An aging population with complex heath needs, underfunding, political agendas, privatisation, parochial self-interest, healthcare that doesn’t consistently meet quality standards and questions over the type and location of delivery, are just some of the huge questions its leaders face.
There are no easy answers.
Facing the challenges with integrity and transparency
Seventy years after it was first established, the NHS has grown beyond all expectations; a behemoth which comprises a network of organisations, occasionally with competing agendas, but all fighting with one aim: to maintain healthcare that is free at the point of treatment.
Daily life for NHS employees is a juxtaposition of medical and technological innovation within buildings and infrastructure that are in some cases no longer fit for purpose. World class frontline teams of doctors and nurses prop up a system that is creaking at the seams.
There is widespread recognition that the NHS is on a knife edge.
The greatest challenge is not where the money comes from, but how to have an honest conversation with the public about what future healthcare should be and to educate the wider population about the change that is needed and create demand for this to happen.
Public engagement is the most powerful form of advocacy
Professional communications has never been more critical to the future of the NHS.
Public relations in its truest sense is needed not just to speak truth to power, but to engage with NHS users who think that an injection of funds will suffice to fix the issues. Investment alone is not the solution. A much more radical overhaul is urgently required that engages both the workforce and the public.
While the general populace may be wedded to having doctors’ surgeries and hospitals on every corner, this is not where a sustainable future lies.
Instead, technology is already empowering online consultations and self-care within the home setting. Non-urgent treatment is moving from hospitals into the community. Apps are providing better access to healthcare advice focused on prevention rather than cure.
This is the new reality and UK society needs to embrace this.
So what is the role of professional communicators in the NHS?
Those in the communications space offer the NHS its greatest lifeline if they have the courage to speak the truth.
Not just about rising demand versus lack of investment, understaffing, or how the whole system fails if one of its connected services falters (think hospital bed shortages and how patients move – or don’t – through the network) but about the pressing need for change.

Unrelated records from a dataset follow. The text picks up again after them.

(** X15. Through the router: a GET request for a registered pattern in which
    a parameter place holds a text that [validateID] rejects is answered 400
    with the message naming the first such parameter, under the JSON content
    type and the CORS headers, and nothing is sent upstream. *)
Theorem rejected_request_answered_400 E req method pattern h vals name :
  Method req = "GET" →
  (method, pattern, h) ∈ routes (setupRoutes E (NewProxyServer E)) →
  length vals = length (pattern_params pattern) →
  Forall (λ v, one_segment v = true) vals →
  "attending" ∉ vals →
  URL req = path_of (fill (parse_pattern pattern) vals) →
  first_rejected (routed req (zip (pattern_params pattern) vals)) (pattern_params pattern)
  = Some name →
  ∃ c', serve E req = Returned c'
        ∧ w_status (c_Writer c') = StatusBadRequest
        ∧ w_body (c_Writer c') =
            [JSONOf (errorBody ("Invalid " +:+ name +:+ " parameter"))]
        ∧ w_header (c_Writer c') =
            <["Content-Type" := [gin.jsonContentType]]> (corsHeaders E)
        ∧ c_trace c' = [].
Proof.
  intros Hm Hin Hlen Hseg Hatt Hurl Hfirst.
  rewrite (serve_lookup E req h (zip (pattern_params pattern) vals) Hm)
    by (rewrite Hurl; by apply (route_reached E method)).
  set (ps := zip (pattern_params pattern) vals) in *.
  set (c0 := withCORS E (routed req ps)).
  rewrite (route_rejects E _ method pattern h c0 name Hin)
    by (unfold c0; by rewrite first_rejected_withCORS).
  destruct (handler_context_pristine E req ps) as (Hw & Hb & Hct).
  fold c0 in Hw, Hb, Hct.
  unfold served. eexists. split; [reflexivity|].
  cbn [c_Writer set_Writer gin.WriteHeaderNow w_status w_body w_header c_trace].
  split; [by apply Render_status|]. split; [|split].
  - rewrite JSON_body by done. by rewrite Hb.
  - assert (w_header (c_Writer c0) = corsHeaders E) as Hh
      by (unfold c0; by rewrite withCORS_header).
    unfold gin.JSON. rewrite Render_header. unfold Header_Values. rewrite Hct.
    cbn [default from_option]. by rewrite Hh.
  - unfold gin.JSON. rewrite Render_trace. unfold c0.
    by rewrite (proj1 (proj2 (proj2 (proj2 (withCORS_frame _ _))))).
Qed.
(** * Port manager of the App Engine VM runtime client

    A shallow embedding of
    [google/appengine/client/services/port_manager.py] and the
    properties of its [PortManager] class: validation of forwarded-port
    batches ([Add]), the committed mapping ([GetAllMappedPorts]) and the
    two renderings ([_BuildDockerPublishArgumentString],
    [GetReplicaPoolParameters]).

    Python values are modelled as follows.
    - [int] is [Z].
    - [str] is [string]; a character is a code point below 256.
    - [dict] is an insertion-ordered association list ([PyDict.t]): a
      key that is assigned again keeps its position, a new key goes to
      the end, which is the iteration order of [dict.items()].
    - A method is a function of the object's state that returns a
      result or a raised exception together with the state it leaves
      behind; what a raising call has already written to [self] stays
      written. *)

From Stdlib Require Import ZArith List String Ascii Bool Lia.
From Stdlib Require Import Decimal DecimalString DecimalZ.
Import ListNotations.

Local Open Scope string_scope.
Local Open Scope Z_scope.

(** ** Python strings *)

Module PyStr.

Definition code (a : ascii) : N := N_of_ascii a.

(** Characters that [int()] skips around a literal: the ASCII white
    space and, of the code points 128..255, NEL and NBSP. *)
Definition is_int_space (a : ascii) : bool :=
  let c := code a in
  (((9 <=? c) && (c <=? 13)) || (c =? 32) || (c =? 133) || (c =? 160))%N.

(** Characters removed by [str.strip()]: those for which
    [str.isspace] holds, that is the ones above and the separators
    0x1c..0x1f. *)
Definition is_space (a : ascii) : bool :=
  let c := code a in
  (is_int_space a || ((28 <=? c) && (c <=? 31)))%N.

Fixpoint lstrip_by (f : ascii -> bool) (s : string) : string :=
  match s with
  | EmptyString => EmptyString
  | String a s' => if f a then lstrip_by f s' else s
  end.

Fixpoint rstrip_by (f : ascii -> bool) (s : string) : string :=
  match s with
  | EmptyString => EmptyString
  | String a s' =>
      match rstrip_by f s' with
      | EmptyString => if f a then EmptyString else String a EmptyString
      | r => String a r
      end
  end.

Definition strip_by (f : ascii -> bool) (s : string) : string :=
  rstrip_by f (lstrip_by f s).

(** [s.strip()] *)
Definition strip (s : string) : string := strip_by is_space s.

(** [c in s] for a one-character [c] *)
Fixpoint contains (c : ascii) (s : string) : bool :=
  match s with
  | EmptyString => false
  | String a s' => Ascii.eqb a c || contains c s'
  end.

(** [s.split(c)] for a one-character separator [c] *)
Fixpoint split (c : ascii) (s : string) : list string :=
  match s with
  | EmptyString => [EmptyString]
  | String a s' =>
      if Ascii.eqb a c then EmptyString :: split c s'
      else match split c s' with
           | h :: t => String a h :: t
           | [] => [String a EmptyString]
           end
  end.

(** The digits of a decimal literal: groups of digits separated by
    single underscores, no underscore first or last. *)
Fixpoint digits (s : string) : option uint :=
  match s with
  | EmptyString => None
  | String a s' =>
      match s' with
      | EmptyString => uint_of_char a (Some Nil)
      | String b s'' =>
          if Ascii.eqb b "_" then uint_of_char a (digits s'')
          else uint_of_char a (digits s')
      end
  end.

(** [int(s)]; [None] stands for [ValueError].  The bound that recent
    interpreters put on the number of digits is left out. *)
Definition int (s : string) : option Z :=
  match strip_by is_int_space s with
  | EmptyString => None
  | String a s' as t =>
      if Ascii.eqb a "+" then option_map Z.of_uint (digits s')
      else if Ascii.eqb a "-" then
        option_map (fun d => - Z.of_uint d) (digits s')
      else option_map Z.of_uint (digits t)
  end.

(** ['%d' % n] and [str(n)] *)
Definition of_int (n : Z) : string := NilZero.string_of_int (Z.to_int n).

(** The characters of a printed integer: digits and the minus sign. *)
Definition is_digit (a : ascii) : bool :=
  let c := code a in ((48 <=? c) && (c <=? 57))%N.

Definition is_numeric (a : ascii) : bool := is_digit a || Ascii.eqb a "-".

Fixpoint forall_chars (f : ascii -> bool) (s : string) : bool :=
  match s with
  | EmptyString => true
  | String a s' => f a && forall_chars f s'
  end.

(** [''.join(l)] *)
Definition join (l : list string) : string := fold_right append "" l.

End PyStr.

(** ** Python dictionaries with integer keys and values *)

Module PyDict.

Definition t : Type := list (Z * Z).

Definition empty : t := [].

(** [not d] *)
Definition is_empty (d : t) : bool :=
  match d with [] => true | _ :: _ => false end.

(** [d[k]], [None] when the key is absent *)
Fixpoint get (k : Z) (d : t) : option Z :=
  match d with
  | [] => None
  | (k', v') :: d' => if k' =? k then Some v' else get k d'
  end.

(** [k in d] *)
Definition mem (k : Z) (d : t) : bool :=
  match get k d with Some _ => true | None => false end.

(** [d[k] = v] *)
Fixpoint set (k v : Z) (d : t) : t :=
  match d with
  | [] => [(k, v)]
  | (k', v') :: d' =>
      if k' =? k then (k, v) :: d' else (k', v') :: set k v d'
  end.

(** [d.update(other)] *)
Definition update (d other : t) : t :=
  fold_left (fun acc kv => set (fst kv) (snd kv) acc) other d.

(** [d.items()] *)
Definition items (d : t) : list (Z * Z) := d.

Definition keys (d : t) : list Z := map fst d.

(** A dictionary holds each key once. *)
Definition wf (d : t) : Prop := NoDup (keys d).

End PyDict.

(** ** Module constants *)

(** Modelled from the spec: [vme_constants.DEFAULT_SERVING_PORT], whose
    module is not part of the sources at hand.  The spec names 8080 as
    the default serving port, and so does the comment on the assignment
    in [_BuildDockerPublishArgumentString]. *)
Definition DEFAULT_SERVING_PORT : Z := 8080.

Definition RESERVED_HOST_PORTS : list Z :=
  [22; 5000; DEFAULT_SERVING_PORT; 10000; 10001].

Definition RESERVED_DOCKER_PORTS : list Z := [22; 5000; 10001].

Research shows that the NHS remains one of the most trusted institutions in the UK. Much of its credibility comes from the human face of its employees, who interact with the public every day.
With this in mind, perhaps the biggest lesson for its management teams, communicators and the wider public relations community is to embrace transparency, invest in skills and use real people to lead the debate.
For the NHS this means fielding doctors, nurses and others within the care setting to start the discussion about what the future of healthcare holds, what the journey there looks like and the impact for modern society.
It requires taking one approach at scale and talking about the true cost of treatment and the value of the service that the public receives.
Explaining the benefits to a total overhaul of the system, while recognising the challenges this will create, could mobilise an army of vocal supporters prepared to lobby the government for what the NHS needs.
After all, as its founder said: “The NHS will last as long as there are folk with the faith to fight for it.